WORK REQUIRED ::
Reproduce, exactly and in full, only the lines below from the one containing "(** A call that" through the one containing "table_get (sessions s) h = Some session ∧".

DATA PROVIDED ::
(** The body of [canonical_json_single_binary_argument_length] behind the
    stripped frame. *)
Definition canonical_base64_length (encoded : list Z) : option Z :=
  if bool_decide (encoded = []) then Some 0
  else if negb (zlen encoded mod 4 =? 0) then None
  else
    let padding := if slice_ends_with [61; 61] encoded then 2 else if slice_ends_with [61] encoded then 1 else 0 in
    let data := take (length encoded - Z.to_nat padding) encoded in
    last ← last_sextet data 0;
    if ((padding =? 1) && negb (Z.land last 3 =? 0)) || ((padding =? 2) && negb (Z.land last 15 =? 0)) then None
    else
      let groups := zlen encoded / 4 in
      if 2 ^ 64 <=? groups * 3 then None
      else if groups * 3 <? padding then None else Some (groups * 3 - padding).

Definition canonical_json_single_binary_argument_length (bytes : list Z) : option Z :=
  encoded ← slice_strip_prefix JSON_BINARY_PREFIX bytes;
  encoded ← slice_strip_suffix JSON_BINARY_SUFFIX encoded;
  canonical_base64_length encoded.

(** [decode_canonical_json_single_binary_argument] with the decoder of [base64]. *)
Definition decode_canonical_json_single_binary_argument (decode : list Z → option (list Z)) (bytes : list Z) :
    option (list Z) :=
  encoded ← slice_strip_prefix JSON_BINARY_PREFIX bytes;
  encoded ← slice_strip_suffix JSON_BINARY_SUFFIX encoded;
  decode encoded.

(** ** Base64 by groups *)
Lemma sextet_char n : 0 ≤ n < 64 → sextet (b64_char n) = Some n.
Proof.
  intros Hn. assert (n ∈ zrange 0 64) as Hin by (apply elem_of_zrange; lia).
  assert (forallb (λ n, bool_decide (sextet (b64_char n) = Some n)) (zrange 0 64) = true) as H by (by vm_compute).
  pose proof (forallb_elem _ _ n H Hin) as H1. by apply bool_decide_eq_true in H1.
Qed.

Lemma sextet_Some b n : sextet b = Some n → b = b64_char n ∧ 0 ≤ n < 64.
Proof.
  unfold sextet. intros H.
  repeat match type of H with (if ?b then _ else _) = _ => destruct b eqn:? end; try done;
    injection H as <-; (split; [|lia]); unfold b64_char; repeat case_match; lia.
Qed.

Lemma last_sextet_snoc data b last n : last_sextet (data ++ [b]) last = Some n ↔
  is_Some (last_sextet data last) ∧ sextet b = Some n.
Proof.
  revert last. induction data as [|c data IH]; intros last; simpl.
  - destruct (sextet b); naive_solver.
  - destruct (sextet c); simpl; [apply IH|]. split; [done|]. by intros [[? ?] _].
Qed.

Lemma last_sextet_app a b last : is_Some (last_sextet (a ++ b) last) ↔
  is_Some (last_sextet a last) ∧ is_Some (last_sextet b 0).
Proof.
  revert last. induction a as [|c a IH]; intros last; simpl.
  - assert (∀ l k, is_Some (last_sextet b l) ↔ is_Some (last_sextet b k)) as H.
    { clear. induction b as [|c b IH]; intros l k; simpl; [split; by eexists|]. by destruct (sextet c). }
    rewrite (H last 0). split; [intros ?; split; [by eexists|done]|by intros []].
  - destruct (sextet c); simpl; [apply IH|]. split; [by intros [? ?]|]. by intros [[? ?] _].
Qed.

(** A group of four characters for three octets. *)
Lemma group_octets s1 s2 s3 s4 : 0 ≤ s1 < 64 → 0 ≤ s2 < 64 → 0 ≤ s3 < 64 → 0 ≤ s4 < 64 →
  ∃ a b c, u8_ok a ∧ u8_ok b ∧ u8_ok c ∧
    demo_b64 [a; b; c] = [b64_char s1; b64_char s2; b64_char s3; b64_char s4].
Proof.
  intros H1 H2 H3 H4.
  exists (s1 * 4 + s2 / 16), (s2 mod 16 * 16 + s3 / 4), (s3 mod 4 * 64 + s4).
  unfold u8_ok. split_and!; try dmlia.
  assert (∀ x y k, 0 ≤ k → 0 ≤ y < 2 ^ k → Z.lor (Z.shiftl x k) y = x * 2 ^ k + y) as Hlor.
  { intros x y k Hk Hy. rewrite Z.shiftl_mul_pow2 by lia. apply Z.bits_inj'. intros i Hi.
    rewrite Z.lor_spec. destruct (decide (i < k)).
    - rewrite Z.mul_pow2_bits_low by lia. simpl.
      rewrite <-(Z.mod_pow2_bits_low (x * 2 ^ k + y) k i) by lia.
      rewrite Z.add_comm, Z.mod_add by lia. by rewrite Z.mod_small by lia.
    - rewrite Z.mul_pow2_bits by lia.
      replace (Z.testbit y i) with false.
      + rewrite orb_false_r. replace i with (i - k + k) at 2 by lia.
        rewrite <-Z.div_pow2_bits by lia. f_equal. rewrite Z.div_add_l by lia. rewrite Z.div_small by lia. lia.
      + symmetry. replace y with (y mod 2 ^ k) by (by apply Z.mod_small).
        apply Z.mod_pow2_bits_high. lia. }
  cbn [demo_b64]. rewrite !Z.shiftr_div_pow2 by lia. rewrite !Hlor by (try lia; change (2 ^ 4) with 16 in *; change (2 ^ 2) with 4 in *; change (2 ^ 6) with 64 in *; dmlia).
  change (2 ^ 4) with 16. change (2 ^ 2) with 4. change (2 ^ 6) with 64.
  repeat f_equal; dmlia.
Qed.
Definition cbor_array (es : list element) (data : list Z) : Prop :=
  ∃ header xs, data = header ++ concat xs ∧ cbor_header (Some (zlen xs)) header ∧
    zlen data < 2 ^ 63 ∧ Forall2 cbor_element es xs.

Lemma cbor_ranges_complete data fuel count xs : ∀ before, data = before ++ concat xs →
  Forall cbor_whole xs → zlen data < 2 ^ 63 → (length xs ≤ fuel)%nat →
  ∃ ranges, cbor_ranges_loop fuel data (Some (count + zlen xs)) (zlen before) count = Ok (ranges, zlen data) ∧
    range_items data ranges = xs ∧ Forall (range_in (zlen data)) ranges.
Proof.
  revert fuel count. induction xs as [|x xs IH]; intros fuel count before -> Hxs Hz Hf.
  { exists []. rewrite app_nil_r. destruct fuel; cbn [cbor_ranges_loop]; cbv zeta;
      rewrite (proj2 (Z.eqb_eq _ _)) by zlia; done. }
  apply Forall_cons in Hxs as [(Hb & Hne & Hskip) Hxs]. cbn [length] in Hf.
  destruct fuel as [|fuel]; [lia|]. cbn [concat] in *.
  assert (0 < zlen x) as Hpos.
  { destruct x; [done|zlia]. }
  cbn [cbor_ranges_loop]; cbv zeta. rewrite (proj2 (Z.eqb_neq _ _)) by zlia.
  rewrite (proj2 (Z.leb_gt _ _)) by zlia.
  rewrite slice_bytes_in by zlia. cbn [mbind outcome_bind].
  pose proof (sub_bytes_app_mid before (x ++ concat xs) []) as Hsub. rewrite app_nil_r, <-zlen_app in Hsub.
  rewrite Hsub, Hskip. cbn [lift_de fmap outcome_fmap outcome_bind mbind].
  rewrite Z2N.id by lia. rewrite (proj2 (Z.eqb_neq _ _)) by lia.
  rewrite (proj2 (Z.leb_gt _ _)) by zlia.
  destruct (IH fuel (count + 1) (before ++ x)) as (ranges & Hl & Hi & Hin);
    [by rewrite <-(assoc_L (++))|done|done|lia|].
  rewrite zlen_app in Hl. rewrite zlen_cons.
  replace (count + (1 + zlen xs)) with (count + 1 + zlen xs) by lia. rewrite Hl.
  exists ((zlen before, zlen before + zlen x) :: ranges). split; [done|]. split.
  - unfold range_items. cbn [fmap list_fmap fst snd]. f_equal; [|exact Hi]. apply sub_bytes_app_mid.
  - constructor; [|done]. unfold range_in. cbn [fst snd]. zlia.
Qed.

Lemma cbor_items_zlen xs : Forall cbor_whole xs → (length xs ≤ length (concat xs))%nat.
Proof.
  induction 1 as [|x xs (_ & Hx & _) _ IH]; [done|]. cbn [concat length]. rewrite length_app.
  destruct x; [done|]. simpl. lia.
Qed.

(** An array of whole items is cut into exactly these items. *)
Lemma cbor_top_level_complete header xs : let data := header ++ concat xs in
  cbor_header (Some (zlen xs)) header → Forall cbor_whole xs → zlen data < 2 ^ 63 →
  ∃ ranges, cbor_top_level_ranges data = Ok ranges ∧ range_items data ranges = xs ∧
    Forall (range_in (zlen data)) ranges.
Proof.
  intros data Hh Hxs Hz. unfold cbor_top_level_ranges.
  assert (bytes_ok (concat xs)) as Hb.
  { apply Forall_concat. eapply Forall_impl; [exact Hxs|]. by intros x (Hx & _). }
  unfold data. rewrite (cbor_array_header_complete _ header _ Hb Hh). cbn [mbind outcome_bind]. fold data.
  destruct (cbor_ranges_complete data (length data) 0 xs header eq_refl Hxs Hz) as (ranges & Hl & Hi & Hin).
  { pose proof (cbor_items_zlen xs Hxs). unfold data. rewrite length_app. lia. }
  rewrite Z.add_0_l in Hl. rewrite Hl. exists ranges. cbn [mbind outcome_bind].
  by rewrite Z.eqb_refl.
Qed.

Lemma range_items_cons data ranges x xs : Forall (range_in (zlen data)) ranges →
  range_items data ranges = x :: xs →
  ∃ r rs, ranges = r :: rs ∧ slice_or_copy (Contiguous data) r = Ok x ∧
    range_items data rs = xs ∧ Forall (range_in (zlen data)) rs.
Proof.
  destruct ranges as [|r rs]; [done|]. intros [Hr Hrs]%Forall_cons [= <- <-].
  exists r, rs. split_and!; [done| |done..]. by apply slice_or_copy_in.
Qed.

Lemma payload_of_elements_cases (P : list element → Payload → Prop) :
  P [] (mkPayload None None None) →
  (∀ a, P [EArguments a] (mkPayload (Some a) None None)) →
  (∀ a k, P [EArguments a; EKeywords k] (mkPayload (Some a) (Some k) None)) →
  ∀ es p, payload_of_elements es = Some p → P es p.
Proof.
  intros H1 H2 H3 es p Hp. unfold payload_of_elements in Hp. by repeat case_match; simplify_eq.
Qed.

Lemma cbor_part_arguments a e : (λ b, Z.shiftr b 5) <$> head a = Some 4 → cbor_part 4 e (Some a) = Ok (Some a).
Proof.
  intros H. unfold cbor_part. rewrite (bool_decide_eq_false_2 (a = [0xf6])) by (by intros ->).
  by rewrite bool_decide_eq_true_2.
Qed.
Lemma cbor_part_keywords k e : (λ b, Z.shiftr b 5) <$> head k = Some 5 → cbor_part 5 e (Some k) = Ok (Some k).
Proof.
  intros H. unfold cbor_part. rewrite (bool_decide_eq_false_2 (k = [0xf6])) by (by intros ->).
  by rewrite bool_decide_eq_true_2.
Qed.

Lemma payload_part_slice data r x major e : slice_or_copy data r = Ok x →
  cbor_payload_part data (Some r) major e = cbor_part major e (Some x).
Proof.
  intros Hs. unfold cbor_payload_part, cbor_part. rewrite Hs. cbn [mbind outcome_bind].
  destruct (bool_decide (x = [0xf6])); [done|].
  by destruct (bool_decide ((λ b, Z.shiftr b 5) <$> head x = Some major)).
Qed.
(** A payload that is refused is refused by every call. *)
Lemma refused_unsupported m s p metadata call : forwardable (message m) = Some (p, metadata) →
  answers (message m) call →
  forwarding_payload m s p metadata = Err ERR_UNSUPPORTED ∨ s ∉ [Json; MessagePack; Cbor; Flatbuffers] →
  forward_segments m s call = Err ERR_UNSUPPORTED.
Proof.
  intros Hf Ha Hr.
  assert (forwarding_payload m s p metadata = Err ERR_UNSUPPORTED ∨
    s ∉ [Json; MessagePack; Cbor; Flatbuffers] ∧ ∃ p', forwarding_payload m s p metadata = Ok p') as H.
  { destruct Hr as [?|Hs]; [by left|]. unfold forwarding_payload, reusable_forwarding_serializer. rewrite Hf.
    rewrite !elem_of_cons, elem_of_nil in Hs. case_bool_decide as E; [right|left].
    - split; [rewrite !elem_of_cons, elem_of_nil; naive_solver|]. by exists p.
    - rewrite (not_true_is_false (is_binary_forwarding_serializer s)); [|by destruct s; naive_solver]. cbn [andb].
      rewrite bool_decide_eq_false_2; [done|]. rewrite !elem_of_cons, elem_of_nil. naive_solver. }
  unfold forward_segments, encode_event_segments_for_serializer, encode_invocation_segments_for_serializer,
    encode_result_segments_for_serializer, encode_result_segments_from_call_for_serializer,
    encode_error_segments_for_serializer, result_segments.
  destruct call, (message m) eqn:Em; try done; injection Hf as <- <-; destruct H as [->|(Hs & p' & ->)]; try done;
    cbn [mbind outcome_bind]; rewrite !elem_of_cons, elem_of_nil in Hs; destruct s; naive_solver.
Qed.

Local Ltac encoder_steps :=
  unfold encode_event_segments_json, encode_event_segments_msgpack, encode_event_segments_cbor,
    encode_invocation_segments_json, encode_invocation_segments_msgpack, encode_invocation_segments_cbor,
    build_result_segments_msgpack, build_result_segments_cbor, build_error_segments_msgpack,
    build_error_segments_cbor, event_details, invocation_details;
  repeat first [ apply invalid_append; by (left + right) | apply invalid_step; [|intros ?] | apply invalid_encoded
               | apply invalid_option | apply invalid_ppt | apply invalid_Ok | progress cbv zeta | case_match ].
Lemma run_with_rings op t :
  run_e2ee op (with_rings t) = let '(a, t') := run_e2ee op t in (a, with_rings t').
Proof.
  destruct op as [|h id key d|h|h d|h|h id p nonce|h id c|h id p random|h id c]; cbn [run_e2ee].
  - unfold ct_e2ee_keyring_new. cbn [keyrings with_rings rings sessions]. rewrite length_fmap.
    destruct (insert_resource (keyrings t) (length (rings t))) as [r tb]. unfold with_rings. cbn [rings keyrings sessions]. by rewrite fmap_app.
  - unfold ct_e2ee_keyring_add_key. destruct (h <=? 0); [done|].
    destruct (read_optional_str id) as [[[|c id']|]| | |]; [done| |done..].
    destruct (read_required_bytes key) as [key'| | |]; [|done..]. destruct (negb _); [done|].
    unfold get_e2ee_keyring. cbn [keyrings with_rings rings sessions]. destruct (table_get (keyrings t) h) as [a|]; [|done].
    unfold with_rings. cbn [keyrings rings sessions]. do 2 f_equal. symmetry. apply list_fmap_alter, Forall_forall.
    intros log _. cbn. by rewrite ring_of_snoc.
  - unfold ct_e2ee_keyring_release. destruct (h <=? 0); [done|]. cbn [keyrings with_rings]. by destruct (table_remove _ _).
  - unfold ct_e2ee_session_new. destruct (h <=? 0); [done|]. destruct (read_optional_str d) as [d'| | |]; [|done..].
    unfold get_e2ee_keyring. cbn [keyrings with_rings rings sessions]. destruct (table_get (keyrings t) h) as [a|]; [|done].
    rewrite list_lookup_fmap.
    assert (match d', ring_of <$> rings t !! a with Some key_id, Some ring => negb (kr_contains key_id ring) | _, _ => false end
      = match d', rings t !! a with Some key_id, Some ring => negb (kr_contains key_id ring) | _, _ => false end) as ->.
    { destruct d'; [|done]. destruct (rings t !! a); [|done]. cbn [fmap option_fmap option_map]. by rewrite contains_ring_of. }
    destruct (match d' with Some _ => _ | None => _ end); [done|]. by destruct (insert_resource _ _).
  - unfold ct_e2ee_session_release. destruct (h <=? 0); [done|]. cbn [sessions with_rings]. by destruct (table_remove _ _).
  - unfold ct_e2ee_session_encrypt. by rewrite with_session_key_with_rings.
  - unfold ct_e2ee_session_decrypt. by rewrite with_session_key_with_rings.
  - unfold ct_e2ee_session_encrypt_aes256gcm. by rewrite with_session_key_with_rings.
  - unfold ct_e2ee_session_decrypt_aes256gcm. by rewrite with_session_key_with_rings.
Qed.

Lemma run_ops_with_rings ops t :
  run_e2ee_ops ops (with_rings t) = let '(answers, t') := run_e2ee_ops ops t in (answers, with_rings t').
Proof.
  revert t. induction ops as [|op ops IH]; intros t; [done|]. cbn [run_e2ee_ops]. rewrite run_with_rings.
  destruct (run_e2ee op t) as [a t']. rewrite IH. by destruct (run_e2ee_ops ops t').
Qed.
End refinement.

(** ** A key stays what it was *)

(** The key that a call names, or its session does. *)
Definition requested_key {K} (s : E2eeState K) (h : Z) (key_id : option (list Z)) : option str :=
  match read_optional_str key_id with
  | Ok (Some id) => Some id
  | _ => d ← table_get (sessions s) h; snd d
  end.

(** A call that leaves the session, and the key it uses under that name. *)
Definition spares (h : Z) (requested : option str) (op : e2ee_op) : Prop :=
  match op with
  | OpSessionRelease h' => h' ≠ h
  | OpAddKey _ id _ _ => match requested with Some k => read_optional_str id ≠ Ok (Some k) | None => False end
  | _ => True
  end.

(** What the session [h] is for as long as it lives: its ring, and in it the
    key that is asked for. *)
Definition session_has (s : E2eeState StoredE2eeKeyring) (h : Z) (session : nat * option str)
    (requested : option str) (key : list Z * str) : Prop :=
  table_get (sessions s) h = Some session ∧
  ∃ ring, rings s !! session.1 = Some ring ∧ resolve_key requested ring = Some key.

Lemma table_get_insert {T} (t : Table T) (x y : T) h r t' : table_get t h = Some y →
  insert_resource t x = (r, t') → table_get t' h = Some y.
Proof.
  unfold table_get, insert_resource. intros Hy H. destruct (advance_resource (next_id t)); [|by injection H as _ <-].
  destruct (entries t !! next_id t) eqn:E; injection H as _ <-; [done|]. cbn [entries].
  rewrite lookup_insert_ne; [done|]. congruence.
Qed.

TASK RESPONSE ::
(** A call that leaves the session, and the key it uses under that name. *)
Definition spares (h : Z) (requested : option str) (op : e2ee_op) : Prop :=
  match op with
  | OpSessionRelease h' => h' ≠ h
  | OpAddKey _ id _ _ => match requested with Some k => read_optional_str id ≠ Ok (Some k) | None => False end
  | _ => True
  end.

(** What the session [h] is for as long as it lives: its ring, and in it the
    key that is asked for. *)
Definition session_has (s : E2eeState StoredE2eeKeyring) (h : Z) (session : nat * option str)
    (requested : option str) (key : list Z * str) : Prop :=
  table_get (sessions s) h = Some session ∧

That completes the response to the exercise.